_Activity_. Your task is to copy the lines of the data below from the line holding "Open Scope Z_scope." through the line holding "- intros [= <- <-].", inclusive, exactly and with nothing added.

[Data records]

(* ===== verification/RespProofs.v ===== *)
(** * RespProofs: the codec reads what Redis writes and stops where it ends *)

From S2P Require Import Prelude.
From S2P Require Import Strconv.
From S2P Require Import Resp.
From Stdlib Require Import ZArith Lia List String.
From Stdlib Require Import Strings.Byte.
From stdpp Require Import base list option sets.

Open Scope Z_scope.

(** ** Lines *)

Lemma cut_line_app l rest : b_lf ∉ l -> cut_line (l ++ b_lf :: rest) = Some (l ++ [b_lf], rest).
Proof.
  induction l as [|b l IH]; intros Hl; simpl; [done|].
  apply not_elem_of_cons in Hl as [Hb Hl]. rewrite decide_False by congruence. by rewrite IH.
Qed.

Lemma cut_line_Some s line rest :
  cut_line s = Some (line, rest) -> s = line ++ rest /\ exists l, line = l ++ [b_lf] /\ b_lf ∉ l.
Proof.
  revert line. induction s as [|b s IH]; intros line; simpl; [done|].
  destruct (decide (b = b_lf)) as [->|Hb].
  - intros [= <- <-]. split; [done|]. exists []. split; [done|]. apply not_elem_of_nil.
  - destruct (cut_line s) as [[l r]|]; [|done]. intros [= <- <-]. destruct (IH l eq_refl) as (-> & l' & -> & Hl).
    split; [done|]. exists (b :: l'). split; [done|]. by apply not_elem_of_cons.
Qed.

Lemma cut_line_take n s line rest :
  cut_line (take n s) = Some (line, rest) -> cut_line s = Some (line, drop (length line) s).
Proof.
  intros H. apply cut_line_Some in H as (E & l & -> & Hl).
  rewrite <- (take_drop n s) at 1. rewrite E, <- !app_assoc. simpl. rewrite cut_line_app by done.
  do 2 f_equal. rewrite <- (take_drop n s) at 2. rewrite E, <- !app_assoc.
  rewrite length_app, drop_app. simpl.
  rewrite (drop_ge l) by lia. replace (length l + 1 - length l)%nat with 1%nat by lia. done.
Qed.

Lemma trim_crlf_app l : trim_crlf (l ++ crlf) = Some l.
Proof.
  unfold trim_crlf. rewrite length_app. cbn [length crlf].
  replace (length l + 2 - 2)%nat with (length l) by lia.
  rewrite lookup_app_r, Nat.sub_diag by lia. rewrite (bool_decide_eq_true_2 (crlf !! 0%nat = Some b_cr)) by done.
  rewrite (proj2 (Nat.leb_le _ _)) by lia. cbn [andb]. by rewrite take_app_length.
Qed.

Lemma trim_crlf_Some line l : trim_crlf line = Some l -> b_lf ∉ l \/ True -> exists c, line = l ++ [b_cr; c].
Proof.
  unfold trim_crlf. destruct (Nat.leb_spec 2 (length line)); [|done]. simpl.
  case_bool_decide as Hc; [|done]. intros [= <-] _.
  destruct (line !! (length line - 1)%nat) as [c|] eqn:Hl.
  - exists c. rewrite <- (take_drop (length line - 2) line) at 1. f_equal.
    apply list_eq. intros [|[|i]]; rewrite ?lookup_drop; simpl.
    + by rewrite Nat.add_0_r.
    + rewrite <- Hl. f_equal. lia.
    + apply lookup_ge_None_2. lia.
  - apply lookup_ge_None_1 in Hl. lia.
Qed.

Lemma advance_app l rest e : advance {| rd := l ++ rest; rend := e |} (length l) = {| rd := rest; rend := e |}.
Proof. unfold advance. simpl. by rewrite drop_app_length. Qed.

(** A line that fits the buffer is read whole. *)
Lemma readLine_ok l rest e :
  b_lf ∉ l -> (length l + 2 <= bufSize)%nat ->
  readLine {| rd := l ++ crlf ++ rest; rend := e |} = (inl l, {| rd := rest; rend := e |}).
Proof.
  intros Hl Hn. unfold readLine, ReadSlice. cbn [rd].
  assert (E : l ++ crlf ++ rest = (l ++ [b_cr]) ++ b_lf :: rest) by (by rewrite <- app_assoc).
  rewrite E, take_app, (take_ge (l ++ [b_cr])) by (rewrite length_app; simpl; lia).
  destruct (bufSize - length (l ++ [b_cr]))%nat as [|k] eqn:Ek; [rewrite length_app in Ek; simpl in Ek; lia|].
  simpl. rewrite cut_line_app by set_solver.
  replace ((l ++ [b_cr]) ++ [b_lf]) with (l ++ crlf) by (by rewrite <- app_assoc).
  rewrite trim_crlf_app, <- E, app_assoc. by rewrite advance_app.
Qed.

_Exercise answer_.
Open Scope Z_scope.

(** ** Lines *)

Lemma cut_line_app l rest : b_lf ∉ l -> cut_line (l ++ b_lf :: rest) = Some (l ++ [b_lf], rest).
Proof.
  induction l as [|b l IH]; intros Hl; simpl; [done|].
  apply not_elem_of_cons in Hl as [Hb Hl]. rewrite decide_False by congruence. by rewrite IH.
Qed.

Lemma cut_line_Some s line rest :
  cut_line s = Some (line, rest) -> s = line ++ rest /\ exists l, line = l ++ [b_lf] /\ b_lf ∉ l.
Proof.
  revert line. induction s as [|b s IH]; intros line; simpl; [done|].
  destruct (decide (b = b_lf)) as [->|Hb].
  - intros [= <- <-]. split; [done|]. exists []. split; [done|]. apply not_elem_of_nil.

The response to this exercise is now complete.